_TASK INSTRUCTIONS_:
Look in the material below for the line holding "Definition set_live (s". Set it down exactly, with each later line up to and including the line holding "(** [make_piece_bitfield]. *)".

_PROVIDED MATERIAL_:
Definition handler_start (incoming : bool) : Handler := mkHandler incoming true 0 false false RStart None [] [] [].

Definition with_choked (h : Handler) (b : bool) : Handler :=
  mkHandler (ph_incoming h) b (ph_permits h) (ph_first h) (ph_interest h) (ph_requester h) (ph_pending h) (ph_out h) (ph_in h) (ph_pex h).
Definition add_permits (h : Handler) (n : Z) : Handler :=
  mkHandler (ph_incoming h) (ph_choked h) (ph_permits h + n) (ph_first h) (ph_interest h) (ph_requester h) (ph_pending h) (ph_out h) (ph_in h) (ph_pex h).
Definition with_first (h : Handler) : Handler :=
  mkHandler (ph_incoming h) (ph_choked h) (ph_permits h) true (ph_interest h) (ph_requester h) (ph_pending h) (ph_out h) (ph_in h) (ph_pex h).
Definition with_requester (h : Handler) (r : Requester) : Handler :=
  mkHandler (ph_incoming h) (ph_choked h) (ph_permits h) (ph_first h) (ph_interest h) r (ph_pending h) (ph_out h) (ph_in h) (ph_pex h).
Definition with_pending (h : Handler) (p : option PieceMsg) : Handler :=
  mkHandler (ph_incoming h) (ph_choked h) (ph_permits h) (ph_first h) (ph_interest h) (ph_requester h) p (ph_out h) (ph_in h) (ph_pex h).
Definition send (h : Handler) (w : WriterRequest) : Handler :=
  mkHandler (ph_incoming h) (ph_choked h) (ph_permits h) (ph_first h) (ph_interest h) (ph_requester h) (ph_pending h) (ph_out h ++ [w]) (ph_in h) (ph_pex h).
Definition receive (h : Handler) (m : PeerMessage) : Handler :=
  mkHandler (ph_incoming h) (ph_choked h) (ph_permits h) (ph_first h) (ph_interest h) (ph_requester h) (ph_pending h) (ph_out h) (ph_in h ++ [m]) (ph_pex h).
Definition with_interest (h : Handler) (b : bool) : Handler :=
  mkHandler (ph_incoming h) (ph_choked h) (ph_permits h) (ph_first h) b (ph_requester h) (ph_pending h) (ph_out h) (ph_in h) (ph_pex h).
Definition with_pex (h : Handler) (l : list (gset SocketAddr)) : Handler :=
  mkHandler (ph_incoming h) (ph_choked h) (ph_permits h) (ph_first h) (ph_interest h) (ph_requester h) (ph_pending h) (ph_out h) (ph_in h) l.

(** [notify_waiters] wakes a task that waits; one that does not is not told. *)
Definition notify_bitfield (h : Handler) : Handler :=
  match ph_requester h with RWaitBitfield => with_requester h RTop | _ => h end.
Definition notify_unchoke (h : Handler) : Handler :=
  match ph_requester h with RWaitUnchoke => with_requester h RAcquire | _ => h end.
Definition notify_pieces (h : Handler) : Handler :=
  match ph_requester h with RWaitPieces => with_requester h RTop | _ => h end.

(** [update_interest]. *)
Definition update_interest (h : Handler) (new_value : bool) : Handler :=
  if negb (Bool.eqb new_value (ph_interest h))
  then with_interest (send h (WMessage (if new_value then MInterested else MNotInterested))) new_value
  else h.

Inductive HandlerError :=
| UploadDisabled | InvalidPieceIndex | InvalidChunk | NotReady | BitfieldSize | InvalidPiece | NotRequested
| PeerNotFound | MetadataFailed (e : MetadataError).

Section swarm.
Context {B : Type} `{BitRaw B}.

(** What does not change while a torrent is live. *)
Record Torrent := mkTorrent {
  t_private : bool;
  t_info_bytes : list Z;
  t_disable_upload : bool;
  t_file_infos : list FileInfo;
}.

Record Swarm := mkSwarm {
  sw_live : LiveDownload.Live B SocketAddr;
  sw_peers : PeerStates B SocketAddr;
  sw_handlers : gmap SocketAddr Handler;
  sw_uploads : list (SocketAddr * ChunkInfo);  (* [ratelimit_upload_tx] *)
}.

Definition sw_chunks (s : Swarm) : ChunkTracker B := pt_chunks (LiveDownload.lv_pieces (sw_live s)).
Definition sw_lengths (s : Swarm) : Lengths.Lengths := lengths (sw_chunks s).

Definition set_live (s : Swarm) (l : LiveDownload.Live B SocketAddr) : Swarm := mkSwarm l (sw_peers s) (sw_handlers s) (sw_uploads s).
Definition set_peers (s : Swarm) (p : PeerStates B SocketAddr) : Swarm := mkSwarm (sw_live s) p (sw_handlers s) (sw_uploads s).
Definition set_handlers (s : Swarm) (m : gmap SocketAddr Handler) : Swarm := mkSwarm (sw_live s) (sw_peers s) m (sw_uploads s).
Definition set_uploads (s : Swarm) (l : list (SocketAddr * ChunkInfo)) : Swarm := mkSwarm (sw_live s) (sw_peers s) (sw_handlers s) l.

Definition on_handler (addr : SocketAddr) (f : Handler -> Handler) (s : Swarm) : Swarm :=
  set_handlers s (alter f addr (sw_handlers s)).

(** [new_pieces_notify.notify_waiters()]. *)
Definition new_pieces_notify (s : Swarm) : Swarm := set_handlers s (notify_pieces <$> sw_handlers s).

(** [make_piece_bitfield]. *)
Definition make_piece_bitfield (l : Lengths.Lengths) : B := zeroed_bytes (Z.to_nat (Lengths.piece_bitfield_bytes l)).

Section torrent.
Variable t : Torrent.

_TASK RESULT_:
Definition set_live (s : Swarm) (l : LiveDownload.Live B SocketAddr) : Swarm := mkSwarm l (sw_peers s) (sw_handlers s) (sw_uploads s).
Definition set_peers (s : Swarm) (p : PeerStates B SocketAddr) : Swarm := mkSwarm (sw_live s) p (sw_handlers s) (sw_uploads s).
Definition set_handlers (s : Swarm) (m : gmap SocketAddr Handler) : Swarm := mkSwarm (sw_live s) (sw_peers s) m (sw_uploads s).
Definition set_uploads (s : Swarm) (l : list (SocketAddr * ChunkInfo)) : Swarm := mkSwarm (sw_live s) (sw_peers s) (sw_handlers s) l.

Definition on_handler (addr : SocketAddr) (f : Handler -> Handler) (s : Swarm) : Swarm :=
  set_handlers s (alter f addr (sw_handlers s)).

(** [new_pieces_notify.notify_waiters()]. *)
Definition new_pieces_notify (s : Swarm) : Swarm := set_handlers s (notify_pieces <$> sw_handlers s).

(** [make_piece_bitfield]. *)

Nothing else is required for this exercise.